### How to complete this task
Print, in exact form, the lines below from the one containing "Definition template (v" through the one containing "(JStr signature) =>", and omit all others.

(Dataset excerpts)
========================================================================

Lemma receives_covers hmac cfg key now st o st' acc :
  receives hmac cfg key now st o st' → covers acc st →
  (Freshness.seen_size st < Freshness.seen_cap (busFreshnessTrackMax cfg))%Z →
  (Freshness.seen_size st' ≤ Freshness.seen_size st + 1)%Z ∧
  match o with
  | Accept g => Forall (λ f, newer f g) acc ∧ covers (g :: acc) st'
  | _ => covers acc st'
  end.
Proof.
  intros [|?|st0 g issued st1 [Hi Hsig _ Hnew ->]] Hcov Hsize; [split; [lia|done]..|].
  destruct (Freshness.remember_get (busFreshnessTrackMax cfg) (fkey_of g) (skey_of g)
    (Signing.signBusFrame hmac (signed_fields g issued) key) issued st0 (skey_of g) Hsize) as [_ Hle].
  split; [done|]. split.
  - apply Forall_forall. intros f Hf Es Ew Et Eg. destruct (Hcov f Hf) as (i & j & Hif & Hj & Hij).
    exists i, issued. split_and!; [done..|].
    assert (skey_of f = skey_of g) as E by (unfold skey_of; by rewrite Es, Ew, Et, Eg). rewrite E in Hj.
    pose proof (Freshness.not_replayed_newer _ _ _ _ _ _ Hnew Hj). lia.
  - intros f [->|Hf]%elem_of_cons.
    + exists issued, issued. split_and!; [done| |lia].
      destruct (Freshness.remember_get (busFreshnessTrackMax cfg) (fkey_of g) (skey_of g)
        (Signing.signBusFrame hmac (signed_fields g issued) key) issued st0 (skey_of g) Hsize) as [-> _].
      by rewrite decide_True.
    + destruct (Hcov f Hf) as (i & j & Hif & Hj & Hij).
      destruct (Freshness.remember_get (busFreshnessTrackMax cfg) (fkey_of g) (skey_of g)
        (Signing.signBusFrame hmac (signed_fields g issued) key) issued st0 (skey_of f) Hsize) as [Hg _].
      destruct (decide (skey_of f = skey_of g)) as [E|Hne].
      * exists i, issued. split_and!; [done..|]. rewrite E in Hj.
        pose proof (Freshness.not_replayed_newer _ _ _ _ _ _ Hnew Hj). lia.
      * exists i, j. by rewrite Hg.
Qed.

(** Several pulls one after the other: the frames they return, and the last state. *)
Fixpoint pulls {A S} (pull : Z → A → S → list RelayBusFrame * list string * S)
    (answers : list (Z * A)) (st : S) : list RelayBusFrame * S :=
  match answers with
  | [] => ([], st)
  | (now, a) :: rest =>
      let '(frames, _, st1) := pull now a st in
      let '(more, st2) := pulls pull rest st1 in
      (frames ++ more, st2)
  end.

Lemma fresh_after_weaken acc acc' l : acc ⊆ acc' → fresh_after acc' l → fresh_after acc l.
Proof.
  intros Hsub Hf. revert acc Hsub. induction Hf as [acc'|acc' g rest Hg _ IH]; intros acc Hsub; constructor.
  - rewrite Forall_forall in *. auto.
  - apply IH. intros f. rewrite !elem_of_cons. naive_solver.
Qed.

Lemma fresh_after_app acc l1 l2 :
  fresh_after acc l1 → fresh_after (reverse l1 ++ acc) l2 → fresh_after acc (l1 ++ l2).
Proof.
  induction 1 as [acc|acc g rest Hg _ IH]; intros H2; [done|]. simpl. constructor; [done|].
  apply IH. by rewrite reverse_cons, <-(assoc_L (++)) in H2.
Qed.

(** ** bus.ts *)

Module Bus.
Section Pull.
Variable hmac : string → string → string.
(** [String(v)] of a value that is not a string. *)
Variable ToString : option json → string.
Variable cfg : BusConfig.

Record State := { sinceId : Z; fresh : Freshness.State }.

Definition template (v : option json) : string :=
  match v with Some (JStr s) => s | _ => ToString v end.

(** The signature's tests, and the freshness maps after them: [None] when the frame
    passes. *)
Definition check_signature (key : string) (now : Z) (candidate : record)
    (w t source text : string) (d : Direction) (st : Freshness.State) :
    option string * Freshness.State :=
  match as_int (field candidate "issuedAtMs") with
  | None => (Some "relay_bus_pull_invalid_signature_total", st)
  | Some issued =>
      if (busSignatureMaxSkewMs cfg <? Z.abs (now - issued))%Z then
        (Some "relay_bus_pull_stale_signature_total", st)
      else
        let machine := default "" (as_string (field candidate "machineId")) in
        let sig := field candidate "signature" in
        let fkey := Freshness.freshness_key source w t in
        let skey := Freshness.seen_key source w t (template sig) in
        if Freshness.replayed fkey skey (as_string sig) issued st then
          (Some "relay_bus_pull_replayed_signature_total", st)
        else
          match sig with
          | Some (JStr signature) =>
              if negb (nonblank signature) then
                (Some "relay_bus_pull_invalid_signature_total", st)
              else if negb (Signing.verifyBusFrameSignature hmac
                {| Signing.workspaceId := w; Signing.runtimeTargetId := Some t;
                   Signing.machineId := if truthy_str machine then Some machine else None;
                   Signing.sourceRelayId := source;
                   Signing.targetRelayId := as_string (field candidate "targetRelayId");
                   Signing.direction := d; Signing.payload := text;
                   Signing.issuedAtMs := issued |} key signature) then
                (Some "relay_bus_pull_invalid_signature_total", st)
              else (None, Freshness.remember (busFreshnessTrackMax cfg) fkey skey signature issued st)
          | _ => (Some "relay_bus_pull_invalid_signature_total", st)
          end
  end.

Definition frame_of (n : Z) (candidate : record) (w t source text : string) (d : Direction) :
    RelayBusFrame :=
  {| id := n; workspaceId := w; runtimeTargetId := t;
     machineId := as_string (field candidate "machineId"); sourceRelayId := source;
     targetRelayId := as_string (field candidate "targetRelayId"); direction := d;
     payload := text; issuedAtMs := as_number (field candidate "issuedAtMs");
     signature := as_string (field candidate "signature") |}.

(** The tests that follow the bookkeeping of [sinceId]. *)
Definition accept_known (now n : Z) (candidate : record) (st : Freshness.State) :
    outcome * Freshness.State :=
  if is_str (field candidate "sourceRelayId") (relayId cfg) then (Skip, st) else
  match as_string (field candidate "workspaceId"), as_string (field candidate "runtimeTargetId"),
        as_string (field candidate "sourceRelayId"), as_string (field candidate "payload") with
  | Some w, Some t, Some source, Some text =>
      if negb (nonblank t) then (Skip, st)
      else if for_other_relay cfg (as_string (field candidate "targetRelayId")) then (Skip, st)
      else if (maxFrameBytes cfg <? byteLength text)%Z then
        (Count "relay_bus_pull_frame_too_large_total", st)
      else
        match parse_direction (field candidate "direction") with
        | None => (Skip, st)
        | Some d =>
            match busHmacKey cfg with
            | None => (Accept (frame_of n candidate w t source text d), st)
            | Some key =>
                match check_signature key now candidate w t source text d st with
                | (Some metric, st') => (Count metric, st')
                | (None, st') => (Accept (frame_of n candidate w t source text d), st')
                end
            end
        end
  | _, _, _, _ => (Skip, st)
  end.

(** One turn of the loop of [pull]. *)
Definition accept_one (now : Z) (candidate : record) (st : State) : outcome * State :=
  match as_int (field candidate "id") with
  | Some n =>
      if (n <=? 0)%Z then (Skip, st) else
      let since := if (sinceId st <? n)%Z then n else sinceId st in
      let '(o, f) := accept_known now n candidate (fresh st) in
      (o, {| sinceId := since; fresh := f |})
  | None => (Skip, st)
  end.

========================================================================

### Output of the task
Definition template (v : option json) : string :=
  match v with Some (JStr s) => s | _ => ToString v end.

(** The signature's tests, and the freshness maps after them: [None] when the frame
    passes. *)
Definition check_signature (key : string) (now : Z) (candidate : record)
    (w t source text : string) (d : Direction) (st : Freshness.State) :
    option string * Freshness.State :=
  match as_int (field candidate "issuedAtMs") with
  | None => (Some "relay_bus_pull_invalid_signature_total", st)
  | Some issued =>
      if (busSignatureMaxSkewMs cfg <? Z.abs (now - issued))%Z then
        (Some "relay_bus_pull_stale_signature_total", st)
      else
        let machine := default "" (as_string (field candidate "machineId")) in
        let sig := field candidate "signature" in
        let fkey := Freshness.freshness_key source w t in
        let skey := Freshness.seen_key source w t (template sig) in
        if Freshness.replayed fkey skey (as_string sig) issued st then
          (Some "relay_bus_pull_replayed_signature_total", st)
        else
          match sig with
          | Some (JStr signature) =>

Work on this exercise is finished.